J-1 EXCHANGE VISITOR VISAS
The exchange visitor (J) nonimmigrant visa category is provided for persons who are approved to participate in exchange visitor programs in the U.S., under provisions of U.S. immigration law. This means that before you can apply at a U.S. Embassy or Consulate for a J visa, you must first apply, meet the requirements, and be accepted for one of the Exchange Visitor Program categories through a designated sponsoring organization. These organizations are sometimes called “program sponsors.”
If you are accepted as a participant in an exchange program, the program sponsor will provide you with information and documents necessary to apply for the J visa to enter the U.S.
When Can a Visitor Visa Be Used Instead of an Exchange Visitor Visa?

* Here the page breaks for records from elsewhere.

(* ===== verification/RecordAtomicity.v ===== *)
(** * Records are replaced atomically

    The temporary names that [temporary_name] makes are the ones the listings
    recognise as residue, whatever the operation, process, clock and counter,
    and a record name is never one of them.  The lifecycle holds of an
    execution are found by a prefix that another execution's may share.

    The metadata directories and the journal store against the map of records
    they stand for.  Between any two system calls, whatever failed before, and
    after a power loss at any point, the directory holds the map before the
    operation or the map after it; once the operation has returned [Ok] only
    the map after it.  Temporary names are no part of the map, so what a crash
    leaves of them does not matter. *)

From Stdlib Require Import Ascii.
From S2P Require Import Prelude Core Lifecycle Effects StorageModel FileSystem Pinned MetadataStore.





(** ** Strings *)
(** A text of characters that [p] accepts has none that it rejects. *)
(** ** Digits *)
Section Radix.
Context (base : N) (accepts : ascii -> bool).
Hypothesis base_pos : (0 < base)%N.
Hypothesis digits_accepted : forall d, (d < base)%N -> accepts (digit_char d) = true.

Lemma radix_go_forallb fuel n acc :
  string_forallb accepts acc = true -> string_forallb accepts (radix_go base fuel n acc) = true.
Proof.
  revert n acc. induction fuel as [|fuel IH]; intros n acc Hacc; simpl; [done|].
  assert (string_forallb accepts (String (digit_char (n mod base)) acc) = true) as Hd.
  { simpl. rewrite digits_accepted; [done|]. apply N.mod_lt. lia. }
  case_match; [done|by apply IH].
Qed.

Lemma radix_go_cons fuel n acc :
  fuel <> O \/ acc <> EmptyString -> radix_go base fuel n acc <> EmptyString.
Proof.
  revert n acc. induction fuel as [|fuel IH]; intros n acc H; simpl; [naive_solver|].
  case_match; [done|]. apply IH. by right.
Qed.
(* ===== verification/StorageManager.v ===== *)
(** * The storage manager ([execution-storage/src/manager.rs])

    [ExecutionStorage] allocates a volume per execution and releases it, writing
    the phase journal ahead of every change of the volume so that an allocation
    or a release that was interrupted can be finished or undone.

    Its programs call the journal store, the tombstones and the lifecycle holds
    (each call is an operation of [MetadataStore.v], atomic by
    [RecordUpdates.v]), the directory of mountpoints, the volume backend and the
    Docker bind verifier.  [World] is what these calls act on; [world_sem] says
    what each may do, failures included. *)

From Stdlib Require Import Ascii.
From S2P Require Import Prelude Core Lifecycle Effects StorageModel FileSystem Pinned MetadataStore.

















(** ** Requests and capabilities *)
Module AllocationRequest.
Record AllocationRequest := { labels : OwnershipLabels; disk_gib : Z (* u64 *) }.
End AllocationRequest.
Abbreviation AllocationRequest := AllocationRequest.AllocationRequest.

Module BackendCapability.
Record BackendCapability := {
  backend : string;
  pool_identity : string;
  reservable_bytes : Z                (* u64 *)
}.
End BackendCapability.
Abbreviation BackendCapability := BackendCapability.BackendCapability.

Module DockerBindCapability.
Record DockerBindCapability := { daemon_id : string; verifier : string; method_version : string }.

Definition validate (c : DockerBindCapability) : result StorageError unit :=
  check (negb (str_is_empty (daemon_id c) || str_is_empty (verifier c) ||
               str_is_empty (method_version c)))
        (StorageError.Unavailable "Docker bind capability lacks daemon or verifier identity").
End DockerBindCapability.
Abbreviation DockerBindCapability := DockerBindCapability.DockerBindCapability.

Module StorageCapability.
Record StorageCapability := { backend : BackendCapability; docker_bind : DockerBindCapability }.
End StorageCapability.
Abbreviation StorageCapability := StorageCapability.StorageCapability.

(** ** Calls *)
Module Storage.
Inductive storage_call : Type -> Type :=
(* [JournalStore] *)
| JournalExists (layout : ExecutionLayout) : storage_call (result StorageError bool)
| JournalCreate (layout : ExecutionLayout) (j : PhaseJournal) : storage_call (result StorageError unit)
| JournalWrite (layout : ExecutionLayout) (j : PhaseJournal) : storage_call (result StorageError unit)
| JournalRead (layout : ExecutionLayout) : storage_call (result StorageError PhaseJournal)
| JournalRemove (layout : ExecutionLayout) : storage_call (result StorageError unit)
| JournalList (state_root : string) : storage_call (result StorageError (list PhaseJournal))
| EnsureReadyLease (layout : ExecutionLayout) : storage_call (result StorageError unit)
| OpenReadyLease (layout : ExecutionLayout) : storage_call (result StorageError unit)
| TryLockExclusive (layout : ExecutionLayout) : storage_call (result Errno unit)
| TryLockShared (layout : ExecutionLayout) : storage_call (result Errno unit)
(* [release_tombstones] and [lifecycle_holds] *)
| TombstoneRead (name : string) : storage_call (result StorageError (option string))
| TombstoneCreate (name bytes : string) : storage_call (result StorageError unit)
| TombstoneRemove (name : string) : storage_call (result StorageError unit)
| HoldsList (execution_id : ExecutionId) :
    storage_call (result StorageError (list ExecutionLifecycleHold))
(* the directory of mountpoints and what is mounted there *)
| VerifyExecutions (purpose : string) : storage_call (result StorageError unit)
| MountpointMetadata (name : string) : storage_call (result StorageError (option Metadata))
| PublishMountpoint (name : string) : storage_call (result StorageError unit)
| RemoveMountpoint (name : string) : storage_call (result StorageError unit)
| PathMetadata (path : string) : storage_call (result Errno Metadata)
| CaptureAndVerify (path purpose : string) : storage_call (result StorageError unit)
| VerifyPinned (path purpose : string) : storage_call (result StorageError unit)
| CaptureMounted (name : string) (device : Z) (purpose : string) :
    storage_call (result StorageError string)
| PublishDirectory (parent name operation purpose : string) :
    storage_call (result StorageError string)
(* [StorageBackend] *)
| Key (labels : OwnershipLabels) : storage_call string
| Probe (required_bytes : Z) : storage_call (result StorageError BackendCapability)
| Discover (layout : ExecutionLayout) (token : string) (reserved_bytes : Z) :
    storage_call (result StorageError (option BackendIdentity))
| Create (layout : ExecutionLayout) (labels : OwnershipLabels) (token : string)
    (reserved_bytes : Z) : storage_call (result StorageError BackendIdentity)
| Prepare (layout : ExecutionLayout) (identity : BackendIdentity) (reserved_bytes : Z) :
    storage_call (result StorageError BackendIdentity)
| Mount (layout : ExecutionLayout) (identity : BackendIdentity) (reserved_bytes : Z) :
    storage_call (result StorageError unit)
| State (layout : ExecutionLayout) (identity : BackendIdentity) (reserved_bytes : Z) :
    storage_call (result StorageError BackendState)
| Unmount (layout : ExecutionLayout) (identity : BackendIdentity) :
    storage_call (result StorageError unit)
| Remove (identity : BackendIdentity) : storage_call (result StorageError unit)
(* [DockerBindVerifier] *)
| CleanupDaemonId : storage_call string
| DockerProbe : storage_call (result StorageError DockerBindCapability)
| DockerVerify (path : string) : storage_call (result StorageError DockerBindProof)
(* [ownership_token()] *)
| NewToken : storage_call (result StorageError string).
End Storage.
Abbreviation storage_call := Storage.storage_call.
Abbreviation stio := (io storage_call StorageError).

In certain circumstances, some activities that are done on exchange visitor visas are also permitted on business (B-1) or tourist (B-2) visas. Short periods of study, or study which is recreational, and not vocational, and incidental to the trip, is permitted on a visitor visa. The determining factor is the traveler’s primary purpose in coming to the U.S. Any kind of study that would earn credit or certification is not permitted on a visitor visa. As an example, if you are taking a vacation to the U.S., and during this vacation you would like to take a two-day cooking class for your enjoyment, and there is no credit earned, then this would be permitted on a visitor visa. A consular officer will determine the visa category you will need based on the purpose of your travel, and your supporting documentation.
Exchange Visitors Cannot Travel on the Visa Waiver Program
Citizens from a country participating in the Visa Waiver Program (VWP) who want to enter the U.S. temporarily as exchange visitors, must first obtain an exchange visitor visa. Exchange visitor program participants cannot travel on the VWP, nor can they travel on a visitor (B) visa. Those travelers coming on the VWP to participate in an exchange program may be denied admission to the U.S. by the Department of Homeland Security (DHS), U.S. immigration inspector at the port of entry.
What Is SEVIS and SEVP? What Should You Know about It?
The SEVP monitors school and exchange programs and F, M and J category visitors. The Student and Exchange Visitor Information System (SEVIS) is an Internet-based system that maintains accurate and current information on nonimmigrant students (F and M visa), exchange visitors (J visa), and their dependents (F-2, M-2, and J-2). SEVIS enables schools and program sponsors to transmit mandatory information and event notifications via the Internet, to the DHS and DOS throughout a student or exchange visitor’s stay in the U.S.
All exchange visitor applicants must have a SEVIS generated DS-2019 issued by a DOS designated sponsor, which they submit when they are applying for their exchange visitor visa. The consular officer verifies the DS-2019 record electronically through the SEVIS system in order to process your exchange visitor visa application to conclusion. Unless otherwise exempt, exchange visitor applicants must pay a SEVIS I-901 Fee to DHS for each individual program.
Qualifying for an Exchange Visitor Visa
Exchange visitor applicants must meet specific requirements to qualify for an exchange visitor (J) visa under immigration law. The consular officer will determine whether you qualify for the visa. Additionally, applicants must demonstrate that they properly meet requirements, including the following:
- That they plan to remain in the U.S. for a temporary, specific, limited period;
- Evidence of funds to cover expenses in the U.S.;
- Evidence of compelling social and economic ties abroad; and other binding ties which will insure their return abroad at the end of the visit.
Applying for an Exchange Visitor Visa
Visa applicants should apply at the U.S. Embassy or Consulate, generally in their country of permanent residence. As part of the visa application process, an interview at the U.S. Embassy or Consulate is required for visa applicants from age 14 through 79.